Task directions: The material below holds a span beginning at the line with "None => PInt 0" and ending at the line with "own error response". Quote that span exactly, both ends included, and only that span.

Provided data:
(** * The aisanity example Flask API (examples/python-flask-api/app.py)

    A shallow embedding of the four view functions of [app.py], of the
    [app] object they read, and of the part of Flask's request dispatch
    that turns what a view returns or raises into a reply.

    Conventions of the embedding.
    - Python values that travel through the views (parsed JSON bodies and
      the objects handed to [jsonify]) are [pyval]; a [dict] is a finite
      map from strings.
    - A Python [float] is idealised as an exact rational ([Qc]); the
      rounding of single floating-point operations is not modelled. The
      statements either name the code's own expression or depend only on
      the sign and the order of its result, which rounding keeps.
    - The wall clock is an input of each request: [time.time()] and
      [datetime.datetime.now().isoformat()] are read from a [clock].
    - [request.get_json()] belongs to Flask: its result (a value, or a
      raised exception) is carried by the request.
    - The only process-wide object the views can see is [app]; views are
      written in a state-and-exception monad over it. *)

From stdpp Require Import gmap strings list fin_maps numbers.
From Stdlib Require Import QArith Qcanon Qround.

#[local] Set Warnings "-register-all".
#[local] Open Scope Z_scope.

(** ** Python values *)

Inductive pyval : Type :=
  | PNone
  | PBool (b : bool)
  | PInt (z : Z)
  | PFloat (q : Qc)
  | PStr (s : string)
  | PList (l : list pyval)
  | PDict (d : gmap string pyval).

(** [bool(v)]: the truth value Python's [not], [or] and [if] test. *)
Definition truthy (v : pyval) : bool :=
  match v with
  | PNone => false
  | PBool b => b
  | PInt z => negb (z =? 0)
  | PFloat q => negb (bool_decide (q = Q2Qc 0))
  | PStr s => negb (bool_decide (s = ""%string))
  | PList l => negb (length l =? 0)%nat
  | PDict d => negb (size d =? 0)%nat
  end.

Definition py_not (v : pyval) : bool := negb (truthy v).

(** [int(x)] on a float truncates towards zero. *)
Definition py_int (q : Qc) : Z := Z.quot (Qnum q) (Z.pos (Qden q)).

(** A dict display [{k1: v1, k2: v2, ...}]: entries are stored left to
    right, a later entry for the same key replacing an earlier one. *)
Definition dict_literal (items : list (string * pyval)) : gmap string pyval :=
  fold_left (fun d kv => <[kv.1 := kv.2]> d) items ∅.

(** ** Exceptions and the view monad *)

Inductive exn : Type :=
  | HTTPException (code : Z)   (* werkzeug: BadRequest is 400, ... *)
  | AttributeError
  | TypeError
  | KeyError (k : string).

Definition BadRequest : exn := HTTPException 400.
Definition UnsupportedMediaType : exn := HTTPException 415.
Definition NotFound : exn := HTTPException 404.

Inductive outcome (A : Type) : Type :=
  | Return (a : A)
  | Raise (e : exn).
Arguments Return {A} a.
Arguments Raise {A} e.

(** The [app] object as far as the program touches it:
    [start_time = None] stands for [not hasattr(app, 'start_time')]. *)
Record Flask : Type := mkFlask { start_time : option Qc }.

(** A computation that may read or write [app] and may raise. *)
Definition M (A : Type) : Type := Flask -> outcome A * Flask.

Definition ret {A} (a : A) : M A := fun app => (Return a, app).
Definition raise {A} (e : exn) : M A := fun app => (Raise e, app).
Definition lift {A} (o : outcome A) : M A := fun app => (o, app).
Definition bind {A B} (m : M A) (k : A -> M B) : M B :=
  fun app =>
    match m app with
    | (Return a, app') => k a app'
    | (Raise e, app') => (Raise e, app')
    end.
Definition get_app : M Flask := fun app => (Return app, app).
Definition set_start_time (t : Qc) : M unit :=
  fun _ => (Return tt, mkFlask (Some t)).

Notation "'let*' x ':=' m 'in' k" := (bind m (fun x => k))
  (at level 10, x pattern, m at level 100, k at level 200).

(** ** What a request brings *)

Record clock : Type := mkClock {
  time_time : Qc;            (* time.time(): seconds since the epoch *)
  now_isoformat : string     (* datetime.datetime.now().isoformat() *)
}.

(** The four routes registered on [app]. A POST carries what
    [request.get_json()] does for it: Flask returns the parsed document
    and raises [BadRequest] when the body fails to parse; for a request
    without a JSON content type it returns [None] (Flask before 2.1) or
    raises [UnsupportedMediaType] (since 2.1). A request that no rule
    accepts never reaches a view: routing raises for it ([NotFound] 404,
    method not allowed 405). *)
Inductive request : Type :=
  | GET_root
  | GET_health
  | GET_api_users
  | POST_api_users (get_json : outcome pyval)
  | Unrouted (code : Z).

(** ** Responses *)

Record Response : Type := mkResponse {
  status_code : Z;
  json : pyval
}.

(** [jsonify(obj)]: a JSON response, status 200 unless overridden. *)
Definition jsonify (obj : pyval) : Response := mkResponse 200 obj.

(** A view returns a response, or a pair of a response and a status. *)
Inductive view_rv : Type :=
  | Rv (r : Response)
  | RvStatus (r : Response) (status : Z).

Definition make_response (rv : view_rv) : Response :=
  match rv with
  | Rv r => r
  | RvStatus r status => mkResponse status (json r)
  end.

(** ** Attribute and item access on the parsed body *)

(** [data.get(key)]: only a dict has the method. *)
Definition py_get (data : pyval) (key : string) : outcome pyval :=
  match data with
  | PDict d => Return (default PNone (d !! key))
  | _ => Raise AttributeError
  end.

(** [data[key]] with a string key. *)
Definition py_getitem (data : pyval) (key : string) : outcome pyval :=
  match data with
  | PDict d =>
      match d !! key with
      | Some v => Return v
      | None => Raise (KeyError key)
      end
  | _ => Raise TypeError
  end.

(** ** The views *)

Definition hello (c : clock) : M view_rv :=
  ret (Rv (jsonify (PDict (dict_literal [
    ("message"%string,
       PStr "Hello from aisanity sandboxed Python Flask API!");
    ("timestamp"%string, PStr (now_isoformat c));
    ("environment"%string, PStr "development")
  ])))).

Definition health (c : clock) : M view_rv :=
  let* app := get_app in
  ret (Rv (jsonify (PDict (dict_literal [
    ("status"%string, PStr "OK");
    ("uptime"%string,
       match start_time app with
       | Some t0 => PFloat (time_time c - t0)%Qc
       | None => PInt 0
       end)
  ])))).

Definition seed_users : list pyval := [
  PDict (dict_literal [("id"%string, PInt 1); ("name"%string, PStr "Alice");
                       ("email"%string, PStr "alice@aisanity.dev")]);
  PDict (dict_literal [("id"%string, PInt 2); ("name"%string, PStr "Bob");
                       ("email"%string, PStr "bob@aisanity.dev")]);
  PDict (dict_literal [("id"%string, PInt 3); ("name"%string, PStr "Charlie");
                       ("email"%string, PStr "charlie@aisanity.dev")])
].

Definition get_users : M view_rv :=
  let users := seed_users in
  ret (Rv (jsonify (PDict (dict_literal [
    ("users"%string, PList users);
    ("count"%string, PInt (Z.of_nat (length users)))
  ])))).

Definition error_body : pyval :=
  PDict (dict_literal [("error"%string, PStr "Name and email are required")]).

(** The test [not data or not data.get('name') or not data.get('email')],
    evaluated left to right with short circuit. *)
Definition required_missing (data : pyval) : M bool :=
  if py_not data then ret true
  else
    let* name := lift (py_get data "name") in
    if py_not name then ret true
    else
      let* email := lift (py_get data "email") in
      ret (py_not email).

Definition create_user (c : clock) (get_json : outcome pyval) : M view_rv :=
  let* data := lift get_json in
  let* missing := required_missing data in
  if missing then ret (RvStatus (jsonify error_body) 400)
  else
    let id := PInt (py_int (time_time c * Qc_of_Z 1000)%Qc) in
    let* name := lift (py_getitem data "name") in
    let* email := lift (py_getitem data "email") in
    let new_user := PDict (dict_literal [
      ("id"%string, id);
      ("name"%string, name);
      ("email"%string, email);
      ("created_at"%string, PStr (now_isoformat c))
    ]) in
    ret (RvStatus (jsonify (PDict (dict_literal [
      ("message"%string, PStr "User created successfully");
      ("user"%string, new_user)
    ]))) 201).

(** ** Dispatch and the process *)

(** What the client gets: the response a view built, or the framework's
    own error response (not built by any view) with its status code. *)
Inductive reply : Type :=
  | Handled (r : Response)
  | FrameworkError (code : Z).

(** Flask answers an [HTTPException] with that exception's own response
    and any other exception with a 500. *)
Definition error_code (e : exn) : Z :=
  match e with
  | HTTPException code => code
  | _ => 500
  end.

Definition view_of (c : clock) (r : request) : M view_rv :=
  match r with
  | GET_root => hello c
  | GET_health => health c
  | GET_api_users => get_users
  | POST_api_users get_json => create_user c get_json
  | Unrouted code => raise (HTTPException code)
  end.

Definition dispatch (c : clock) (r : request) (app : Flask) : reply * Flask :=
  match view_of c r app with
  | (Return rv, app') => (Handled (make_response rv), app')
  | (Raise e, app') => (FrameworkError (error_code e), app')
  end.

(** Serving a sequence of requests, each with the clock it is served at. *)
Fixpoint serve (reqs : list (clock * request)) (app : Flask)
  : list reply * Flask :=
  match reqs with
  | [] => ([], app)
  | (c, r) :: reqs' =>
      let '(rep, app') := dispatch c r app in
      let '(reps, app'') := serve reqs' app' in
      (rep :: reps, app'')
  end.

Answer space:
       | None => PInt 0
       end)
  ])))).

Definition seed_users : list pyval := [
  PDict (dict_literal [("id"%string, PInt 1); ("name"%string, PStr "Alice");
                       ("email"%string, PStr "alice@aisanity.dev")]);
  PDict (dict_literal [("id"%string, PInt 2); ("name"%string, PStr "Bob");
                       ("email"%string, PStr "bob@aisanity.dev")]);
  PDict (dict_literal [("id"%string, PInt 3); ("name"%string, PStr "Charlie");
                       ("email"%string, PStr "charlie@aisanity.dev")])
].

Definition get_users : M view_rv :=
  let users := seed_users in
  ret (Rv (jsonify (PDict (dict_literal [
    ("users"%string, PList users);
    ("count"%string, PInt (Z.of_nat (length users)))
  ])))).

Definition error_body : pyval :=
  PDict (dict_literal [("error"%string, PStr "Name and email are required")]).

(** The test [not data or not data.get('name') or not data.get('email')],
    evaluated left to right with short circuit. *)
Definition required_missing (data : pyval) : M bool :=
  if py_not data then ret true
  else
    let* name := lift (py_get data "name") in
    if py_not name then ret true
    else
      let* email := lift (py_get data "email") in
      ret (py_not email).

Definition create_user (c : clock) (get_json : outcome pyval) : M view_rv :=
  let* data := lift get_json in
  let* missing := required_missing data in
  if missing then ret (RvStatus (jsonify error_body) 400)
  else
    let id := PInt (py_int (time_time c * Qc_of_Z 1000)%Qc) in
    let* name := lift (py_getitem data "name") in
    let* email := lift (py_getitem data "email") in
    let new_user := PDict (dict_literal [
      ("id"%string, id);
      ("name"%string, name);
      ("email"%string, email);
      ("created_at"%string, PStr (now_isoformat c))
    ]) in
    ret (RvStatus (jsonify (PDict (dict_literal [
      ("message"%string, PStr "User created successfully");
      ("user"%string, new_user)
    ]))) 201).

(** ** Dispatch and the process *)

(** What the client gets: the response a view built, or the framework's
    own error response (not built by any view) with its status code. *)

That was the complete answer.